I did express my concerns about the fact he might be doing something that could get him killed or wounded in a way that would change his life. And he was fully aware of that.
So I asked him if there was some other way, some other way that he might be able to serve the country because that was what he wanted to do. And Ryan said, you know, that basically that he had been born into privilege, and that he felt that it was as much his burden being a privileged citizen to carry the burden of protecting our land and his fellow countrymen, as it was for anyone else who might be in the Marine Corps or in the military.
So he felt a special duty to go and help protect this country.
BLITZER: Even though, Ruth, he didn't -- the president said he didn't vote for the president in the last election. He did believe in this operation in Iraq, I take it. Tell us some of the things he said to you.
R. MCGLOTHLIN: Actually, I don't feel Ryan felt that when we first went to war that was the right place or the right time. And that's why we wanted to make sure that the White House understood that. He felt if we were going to go to war we should have been in Afghanistan, and I think he felt war should have been the last resort or last possible resort. And I'm not sure he felt that it was.
What he did feel that once we went there, and we tore down the government they did know, and disrupted their country, we had an obligation to fix what we had destroyed. And he very strongly believed in that.
D. MCGLOTHLIN: Wolf, in the letter that he wrote to his mother and asked her to give a copy to me, once he got there on the ground and was actually engaged in the clearing of these cities up in the Euphrates Valley near the Syrian border he also found another reason to be there.
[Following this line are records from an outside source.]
(** C2, as amended.  Let a comparison ([=], [!=], [~], [!~], [<] or [>])
    have a left field [k] that [with_key] resolves (in lower case, through
    the attribute name map, without custom filter) to the attribute [a],
    and that is a date field for [autocast], which looks [k] up as it is
    written.  Both ["02/30/2020"] and ["2/30/2020"] parse as month 2, day
    30 and year 2020, the date constructor rejects that day with a
    [ValueError], and since the construction lies inside the [try] of
    [autocast], with either literal the comparison fails with the
    [BadQueryException] of the field.  Whatever the right-hand side, the
    comparison compiles to a clause on a date or raises that exception:
    no error of the date constructor leaves a comparison. *)
Theorem C2_date_autocast query (d o : gmap string value) s k key a
    object_class fields g :
  d !! "op" = Some (VDict o) →
  o !! "name" = Some (VStr s) →
  s ∈ comparison_operators →
  d !! "left" = Some (VStr k) →
  attr_name_map_get object_class (lower k) = (key, None) →
  cls_getattr object_class key = Some a →
  date_key (attr_name_map_get object_class k).1 = true →
  let compile (right_ : value) :=
    _build_expression object_map get_ids_related_to query
      (VDict (<["right" := right_]> d)) object_class fields g in
  mapM py_int (VStr <$> split "/" "02/30/2020") = Ok [2; 30; 2020]
  ∧ mapM py_int (VStr <$> split "/" "2/30/2020") = Ok [2; 30; 2020]
  ∧ date 2020 2 30 = Raise ValueError
  ∧ compile (VStr "02/30/2020") = Raise (date_field_error (VStr k))
  ∧ compile (VStr "2/30/2020") = Raise (date_field_error (VStr k))
  ∧ ∀ v, (∃ year month day,
            compile v = Ok (comparison_clause s a (VDate year month day), g))
         ∨ compile v = Raise (date_field_error (VStr k)).
Proof.
  intros Hop Hname Hs Hl Hmap Hattr Hdate compile.
  assert (∀ v, compile v =
               match autocast object_class (VStr k) v with
               | Ok v' => Ok (comparison_clause s a v', g)
               | Raise e => Raise e
               end) as Hcompile.
  { intros v. unfold compile.
    apply (build_expression_comparison query _ o s k v key a); try done;
      by rewrite ?lookup_insert_eq, ?lookup_insert_ne by done. }
  do 3 (split; [vm_compute; reflexivity|]).
  split; [|split].
  - rewrite Hcompile. unfold autocast. by rewrite Hdate.
  - rewrite Hcompile. unfold autocast. by rewrite Hdate.
  - intros v. rewrite Hcompile.
    destruct (autocast_date_field object_class k v Hdate)
      as [(y & m & dd & ->)| ->]; [left; eauto|by right].
Qed.

(** C6.  A [relevant] leaf whose [object_name] is [__previous__] and whose
    first id is [i] compiles, whatever its own further entries, to the
    membership of the object's id in the ids that the relationship
    helper returns for the [object_name] and the [ids] of entry [i] of
    the batch: the [ids] that entry carries when the leaf is compiled,
    which [get_ids] has stored there when the entry comes earlier in the
    batch. *)
Theorem C6_relevant_previous query (d o q : gmap string value) (i : nat) rest
    object_class fields related_type related_ids g :
  d !! "op" = Some (VDict o) →
  o !! "name" = Some (VStr "relevant") →
  d !! "object_name" = Some (VStr "__previous__") →
  d !! "ids" = Some (VList (VInt (Z.of_nat i) :: rest)) →
  query !! i = Some (VDict q) →
  q !! "object_name" = Some related_type →
  q !! "ids" = Some related_ids →
  _build_expression object_map get_ids_related_to query (VDict d)
    object_class fields g =
    Ok (PIdIn (get_ids_related_to (cls_name object_class)
                 related_type related_ids), g).
Proof.
  intros Hop Hname Hn Hids Hq Ht Hi.
  rewrite (build_expression_relevant query d o) by done.
  by rewrite (relevant_previous query d q i rest object_class
                related_type related_ids).
Qed.

End Compiler.

(** C2, as stated, fails: on the date field [start_date] the comparison
    with ["2/30/2020"] does not fail with the error of the date
    constructor, the [ValueError] that the parse inside [autocast]
    raises, but with [BadQueryException]. *)
Lemma C2_counterexample :
  parse_date (VStr "2/30/2020") = Raise ValueError
  ∧ _build_expression ex_object_map ex_get_ids_related_to []
      (leaf "=" "start_date" (VStr "2/30/2020")) ex_Program (VList [])
      (FlaskG None) ≠ Raise ValueError
  ∧ _build_expression ex_object_map ex_get_ids_related_to []
      (leaf "=" "start_date" (VStr "2/30/2020")) ex_Program (VList [])
      (FlaskG None) = Raise (date_field_error (VStr "start_date")).
Proof. by vm_compute. Qed.

Lemma C2_date_autocast_witness :
  _build_expression ex_object_map ex_get_ids_related_to []
    (VDict (<["right" := VStr "02/30/2020"]>
              {[ "op" := VDict {[ "name" := VStr "<" ]};
                 "left" := VStr "effective date" ]}))
    ex_Program (VList []) (FlaskG None) =
    Raise (date_field_error (VStr "effective date"))
  ∧ _build_expression ex_object_map ex_get_ids_related_to []
      (VDict (<["right" := VStr "2/30/2020"]>
                {[ "op" := VDict {[ "name" := VStr "<" ]};
                   "left" := VStr "effective date" ]}))
      ex_Program (VList []) (FlaskG None) =
      Raise (date_field_error (VStr "effective date")).
Proof.
  destruct (C2_date_autocast ex_object_map ex_get_ids_related_to []
              {[ "op" := VDict {[ "name" := VStr "<" ]};
                 "left" := VStr "effective date" ]}
              {[ "name" := VStr "<" ]} "<" "effective date" "start_date"
              (Attr "Program" "start_date" Scalar) ex_Program (VList [])
              (FlaskG None))
    as (_ & _ & _ & H1 & H2 & _);
    [vm_compute; reflexivity | vm_compute; reflexivity
    | unfold comparison_operators; set_solver
    | vm_compute; reflexivity | vm_compute; reflexivity
    | vm_compute; reflexivity | vm_compute; reflexivity |].
  split; [exact H1 | exact H2].
Defined.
It wasn't just to protect his fellow countrymen.
And that was the fact he said that you had to see, in the letter he says, you just have to see these poor terrorized Iraqi citizens and how grateful they were when the Marines finally came to their cities to get rid of the terrorists.
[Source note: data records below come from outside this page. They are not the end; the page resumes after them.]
(* ===== verification/CircleBuf.v ===== *)
(** * The byte ring buffer of the HAL

    Models [audio_extra/ext_circlebuffer.c]: the ring buffer through which
    the stream threads of the HAL pass PCM data.  [circlebuf_s] is the C
    structure with the mutex reduced to the flag "held"; every operation is
    one critical section.  Caller memory is a list of bytes and an offset,
    and each [memcpy] is checked against the bounds of both objects. *)

From stdpp Require Import base list numbers.
From Stdlib Require Import ZArith Lia.
From S2P Require Import Prelude.

(** ** Data *)

Record circlebuf_s := {
  data : list Z;
  size : Z;
  used : Z;
  read_offset : Z;
  write_offset : Z;
  over_write : bool;
  chann : Z;
  fmt : Z;
  rate : Z;
  lock : bool
}.

Definition set_data (d : list Z) (rb : circlebuf_s) : circlebuf_s :=
  {| data := d; size := rb.(size); used := rb.(used);
     read_offset := rb.(read_offset); write_offset := rb.(write_offset);
     over_write := rb.(over_write); chann := rb.(chann); fmt := rb.(fmt);
     rate := rb.(rate); lock := rb.(lock) |}.

Definition set_used (u : Z) (rb : circlebuf_s) : circlebuf_s :=
  {| data := rb.(data); size := rb.(size); used := u;
     read_offset := rb.(read_offset); write_offset := rb.(write_offset);
     over_write := rb.(over_write); chann := rb.(chann); fmt := rb.(fmt);
     rate := rb.(rate); lock := rb.(lock) |}.

Definition set_read_offset (o : Z) (rb : circlebuf_s) : circlebuf_s :=
  {| data := rb.(data); size := rb.(size); used := rb.(used);
     read_offset := o; write_offset := rb.(write_offset);
     over_write := rb.(over_write); chann := rb.(chann); fmt := rb.(fmt);
     rate := rb.(rate); lock := rb.(lock) |}.

Definition set_write_offset (o : Z) (rb : circlebuf_s) : circlebuf_s :=
  {| data := rb.(data); size := rb.(size); used := rb.(used);
     read_offset := rb.(read_offset); write_offset := o;
     over_write := rb.(over_write); chann := rb.(chann); fmt := rb.(fmt);
     rate := rb.(rate); lock := rb.(lock) |}.

Definition set_lock (l : bool) (rb : circlebuf_s) : circlebuf_s :=
  {| data := rb.(data); size := rb.(size); used := rb.(used);
     read_offset := rb.(read_offset); write_offset := rb.(write_offset);
     over_write := rb.(over_write); chann := rb.(chann); fmt := rb.(fmt);
     rate := rb.(rate); lock := l |}.

(** A non-recursive mutex: locking a mutex that is held waits for its owner. *)
Definition pthread_mutex_lock (rb : circlebuf_s) : outcome circlebuf_s :=
  if rb.(lock) then Blocked else Done (set_lock true rb).

Definition pthread_mutex_unlock (rb : circlebuf_s) : circlebuf_s := set_lock false rb.

(** ** Creation *)

Definition AUDIO_CIRCLEBUF_DEFAULT_SIZE : Z := 4096.
Definition OUT_PERIOD_MS : Z := 20.

Section Create.
  (** The C allocator: [calloc_ok] says whether the header can be allocated,
      [malloc n] is the (uninitialised) block for [n] bytes, if any. *)
  Variable calloc_ok : bool.
  Variable malloc : Z -> option (list Z).
  (** [pcm_format_to_bits] of tinyalsa. *)
  Variable pcm_format_to_bits : Z -> Z.

(** The argument of [malloc] is a [size_t]. *)
Definition size_t (n : Z) : Z := n mod 18446744073709551616.

Definition audio_circlebuf_create (sz : Z) : option circlebuf_s :=
  if calloc_ok then
    let sz := if sz =? 0 then AUDIO_CIRCLEBUF_DEFAULT_SIZE else sz in
    match malloc (size_t sz) with
    | None => None
    | Some d =>
        Some {| data := d; size := sz; used := 0; read_offset := 0; write_offset := 0;
                over_write := false; chann := 0; fmt := 0; rate := 0; lock := false |}
    end
  else None.

Definition MIX_THRESHOLD_BYTES_BY_RATE (ch format rt : Z) : Z :=
  u32 (u32 (ch * Z.shiftr (pcm_format_to_bits format) 3) * u32 (rt * OUT_PERIOD_MS)) / 1000.

Definition audio_circlebuf_create_pcm (channel format rt len : Z) : option circlebuf_s :=
  let sz := s32 (MIX_THRESHOLD_BYTES_BY_RATE channel format rt * len) in
  if calloc_ok then
    let sz := if sz =? 0 then AUDIO_CIRCLEBUF_DEFAULT_SIZE else sz in
    match malloc (size_t sz) with
    | None => None
    | Some d =>
        Some {| data := d; size := sz; used := 0; read_offset := 0; write_offset := 0;
                over_write := false; chann := s32 channel; fmt := format; rate := rt;
                lock := false |}
    end
  else None.
End Create.

(** ** Operations *)

Definition audio_circlebuf_set_over_write (rb : circlebuf_s) (ov : bool) : circlebuf_s :=
  {| data := rb.(data); size := rb.(size); used := rb.(used);
     read_offset := rb.(read_offset); write_offset := rb.(write_offset);
     over_write := ov; chann := rb.(chann); fmt := rb.(fmt);
     rate := rb.(rate); lock := rb.(lock) |}.

Definition audio_circlebuf_is_over_write (rb : circlebuf_s) : bool := rb.(over_write).

Definition audio_circlebuf_skip (rb : circlebuf_s) (sz : Z) : outcome circlebuf_s :=
  if sz >=? rb.(used) then
    Done (set_used 0 (set_read_offset rb.(write_offset) rb))
  else
    let! u := i32 (rb.(used) - sz) in
    let rb := set_used u rb in
    let! to_end := i32 (rb.(size) - rb.(read_offset)) in
    if sz >? to_end then
      let! sz := i32 (sz - to_end) in
      Done (set_read_offset sz rb)
    else
      let! ro := i32 (rb.(read_offset) + sz) in
      Done (set_read_offset ro rb).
And he said that the Iraqi citizens deserve to be free of the terrorists. And he talked about the hideous actions that they had taken against the Iraqi population.
So in his letter he said that his convictions were reaffirmed, and he believed more than ever that we needed to be there. And he also said that it would be -- that anyone who had seen what his Marines had seen and he had seen would never think of leaving the job left partly done. That we needed to be there until the Iraqi Army was able to take care of the security for their own population.
Not to do that was to ensure the persistence of terrorism and the fear that population and then later us would have.
BLITZER: Donald McGlothlin and Ruth McGlothlin, our deepest condolences. What a remarkable son you had. What a heroic patriot and good luck to both of you down the road.
D. MCGLOTHLIN: Could I say one last thing?
BLITZER: Of course.
D. MCGLOTHLIN: Could I say one last thing please? We would be remiss in not saying that Ryan would not want the attention that he is getting by the press. He was devoted to the Marines and there were four other Marines that died the day that Ryan died and 11 in his platoon that were wounded. Some of them very seriously. One lost a leg and lost a thumb.
Every man that was over there was there with the conviction that they were doing the right thing for our country. And those Marines and all their families need to be remembered, as well.